L’anno scorso, nel corso della visita in gran pompa del primo ministro giapponese nella capitale Usa, Obama aveva detto: “C‘è una frase nella cultura giapponese adatta allo spirito che ci unisce oggi: l’uno per l’altro e l’uno con l’altro”.

Una frase pronunciata in giapponese e in inglese a sottolineare un’“alleanza incrollabile”, abbastanza per indispettire Pechino. Obama ha fatto del consolidamento delle relazioni con i paesi della regione uno dei capisaldi della sua politica estera. In gioco ci sono interessi strategici, militari, e naturalmente economici. In particolare, prima del termine del suo mandato l’inquilino della Casa Bianca vorrebbe vedere ratificato il Partenariato transpacifico, l’accordo di libero scambio firmato lo scorso febbraio dopo cinque anni di negoziati fra 12 paesi che rappresentano il 40 per cento dell’economia mondiale.

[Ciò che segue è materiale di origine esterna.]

(** The keywords that [generate_chart] binds itself: a call
    [generate_chart(..., **kwargs)] whose [kwargs] holds one of them is a
    [TypeError]. *)
Definition bound_keywords : list string :=
  ["self"; "chart_type"; "data"; "theme"; "title"].

Definition call_generate_chart {S} (chart_type : string) (data : value)
  (theme title : string) (kwargs : dict) : Py S value :=
  if existsb (fun k => Dict.contains k kwargs) bound_keywords
  then raise TypeError
  else generate_chart chart_type data theme title kwargs.

Definition generate_bar_chart {S} (categories values : value)
  (title theme : string) (kwargs : dict) : Py S value :=
  let data := VDict [("categories", categories); ("values", values)] in
  call_generate_chart "bar" data theme title kwargs.

Definition generate_line_chart {S} (x_data y_data : value)
  (title theme : string) (kwargs : dict) : Py S value :=
  let data := VDict [("x_data", x_data); ("y_data", y_data)] in
  call_generate_chart "line" data theme title kwargs.

Definition generate_pie_chart {S} (labels values : value)
  (title theme : string) (kwargs : dict) : Py S value :=
  let data := VDict [("labels", labels); ("values", values)] in
  call_generate_chart "pie" data theme title kwargs.

Definition generate_scatter_chart {S} (x_data y_data : value)
  (title theme : string) (kwargs : dict) : Py S value :=
  let data := VDict [("x_data", x_data); ("y_data", y_data)] in
  call_generate_chart "scatter" data theme title kwargs.

(** [[chart.value for chart in ChartType]] *)
Definition get_supported_chart_types : list string :=
  map (fun member => ChartType_value (snd member)) ChartType_members.

Definition get_available_themes : list string := Dict.keys chart_styles.

(** What a subscript or an attribute access can raise. *)
Inductive lookup_error : Type :=
| KeyError (k : string)
| AttributeError (attr : string).

(** [d.update(other)] *)
Definition dict_update (d other : dict) : dict :=
  fold_left (fun acc kv => Dict.set (fst kv) (snd kv) acc) other d.

(** [customize_chart]: the chart object as the call leaves it, the log
    record, and the exception when one is raised.  [py_str] is the
    builtin [str()]. *)
Definition customize_chart (py_str : value -> string) (chart : dict)
  (custom_params : dict) : dict * list event * option lookup_error :=
  match Dict.get "kwargs" chart with
  | None => (chart, [], Some (KeyError "kwargs"))
  | Some (VDict kwargs) =>
      let chart' := Dict.set "kwargs" (VDict (dict_update kwargs custom_params)) chart in
      match Dict.get "title" chart' with
      | None => (chart', [], Some (KeyError "title"))
      | Some title =>
          (chart',
           [Log INFO ("Customized chart: " ++ SlideGenerator.format py_str title)],
           None)
      end
  | Some _ => (chart, [], Some (AttributeError "update"))
  end.

End ChartGenerator.

(* ================================================================= *)
(** ** src/data/data_fetcher.py *)

Module DataFetcher.

(** The four private readers: [_fetch_from_url], [_fetch_from_csv],
    [_fetch_from_excel], [_fetch_from_json]. *)
Inductive reader : Type :=
| FromUrl | FromCsv | FromExcel | FromJson.

Section Readers.

(** The data dictionaries that the readers build. *)
Variable data : Type.

(** [self.cached_data] *)
Definition cache : Type := list (string * data).

(** What the [try] block of a reader comes to for a source and keyword
    arguments: the data it builds, [None] when the file is missing or
    anything raises, and the text of the record it logs. *)
Variable read : reader -> string -> dict -> option data * string.

Definition _fetch_from (r : reader) (source : string) (kwargs : dict)
  : Py cache (option data) :=
  match read r source kwargs with
  | (Some d, msg) =>
      c <- get_state ;;
      put_state (StrMap.set source d c) ;;;
      logger_info msg ;;;
      ret (Some d)
  | (None, msg) =>
      logger_error msg ;;;
      ret None
  end.

Definition fetch_data (source : string) (kwargs : dict) : Py cache (option data) :=
  c <- get_state ;;
  match StrMap.get source c with
  | Some d =>
      logger_info ("Using cached data from " ++ source) ;;;
      ret (Some d)
  | None =>
      if PyStr.startswith source "http://" || PyStr.startswith source "https://"
      then _fetch_from FromUrl source kwargs
      else if PyStr.endswith source ".csv"
      then _fetch_from FromCsv source kwargs
      else if PyStr.endswith source ".xlsx" || PyStr.endswith source ".xls"
      then _fetch_from FromExcel source kwargs
      else if PyStr.endswith source ".json"
      then _fetch_from FromJson source kwargs
      else
        logger_error ("Unsupported data source format: " ++ source) ;;;
        ret None
  end.

Definition clear_cache : Py cache unit :=
  put_state [] ;;;
  logger_info "Cleared data cache".

End Readers.

End DataFetcher.

(* ================================================================= *)
(** ** src/agent/presentation_agent.py *)

Module PresentationAgent.

Inductive ExportFormat : Type :=
| POWERPOINT | PDF | GOOGLE_SLIDES | HTML.

Definition ExportFormat_members : list (string * ExportFormat) :=
  [ ("POWERPOINT", POWERPOINT); ("PDF", PDF);
    ("GOOGLE_SLIDES", GOOGLE_SLIDES); ("HTML", HTML) ].

Definition ExportFormat_value (f : ExportFormat) : string :=
  match f with
  | POWERPOINT => "powerpoint" | PDF => "pdf"
  | GOOGLE_SLIDES => "google_slides" | HTML => "html"
  end.

Definition ExportFormat_eqb (a b : ExportFormat) : bool :=
  match a, b with
  | POWERPOINT, POWERPOINT | PDF, PDF | GOOGLE_SLIDES, GOOGLE_SLIDES | HTML, HTML => true
  | _, _ => false
  end.
Lemma for_tqdm_from_construction (c : list event) (h : gmap loc pyobj)
    (body : locals -> M RNG locals) :
  (forall l w l' w', heap w = h -> body l w = (Ok l', w') ->
     exists evs, steps w w' evs /\ construction_calls evs = c /\ length c = 2%nat) ->
  forall n done total l w l' w', heap w = h ->
    for_tqdm_from done n total body l w = (Ok l', w') ->
    exists evs, steps w w' evs /\
                construction_calls evs = concat (replicate n c) /\
                length (construction_calls evs) = (2 * n)%nat.
Proof.
  intros Hbody n. induction n as [|n IH]; intros done total l w l' w' Hh Hrun; simpl in Hrun.
  - unfold ret in Hrun. inversion Hrun; subst. exists [].
    split; [apply steps_refl|]. split; reflexivity.
  - unfold bind at 1 in Hrun. destruct (body l w) as [[l1|e] w1] eqn:Hb; [|discriminate].
    destruct (Hbody _ _ _ _ Hh Hb) as (evs1 & Hs1 & Hc1 & Hlen).
    unfold bind, tqdm_update in Hrun.
    assert (Hh1 : heap w1 = h) by (destruct Hs1; congruence).
    destruct (IH _ _ _ _ _ _ (Hh1 : heap (World _ _ _ _) = h) Hrun)
      as (evs2 & [A B] & Hc2 & Hl2).
    exists (evs1 ++ evs2). split.
    { eapply steps_trans; [exact Hs1|]. split; [exact A | exact B]. }
    rewrite construction_calls_app, length_app, Hl2, Hc1, Hc2, Hlen.
    split; [reflexivity | lia].
Qed.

Non ne fa parte la Cina, snobbata da Obama anche sulla questione delle isole contese fra Pechino e Tokyo. Al punto che nelle nuove linee guida dell’alleanza – un accordo storico in cui il Giappone passa da soggetto da difendere a collaboratore attivo – le Senkaku sono incluse fra gli obiettivi che gli Stati Uniti sono tenuti a proteggere.

Più mediatizzato sarà un altro momento storico: la prima visita a Hiroshima da parte di un presidente americano. Un gesto simbolico, che resterà tale, perché Obama, anche se potrebbe forse incontrare un gruppo di sopravvissuti dell’Enola Gay, non pronuncerà scuse per l’olocausto nucleare.

“No, – ha detto – perché penso sia importante riconoscere che nel corso di un conflitto i leader devono prendere delle decisioni. Ogni leader prende decisioni molto difficili, soprattutto in tempo di guerra”.

Hiroshima e Saigon, due cicatrici storiche del ventesimo secolo, si stanno lentamente rimarginando. Nel corso del viaggio in Vietnam Obama ha annunciato la revoca completa dell’embargo di armi in vigore nel paese da 50 anni.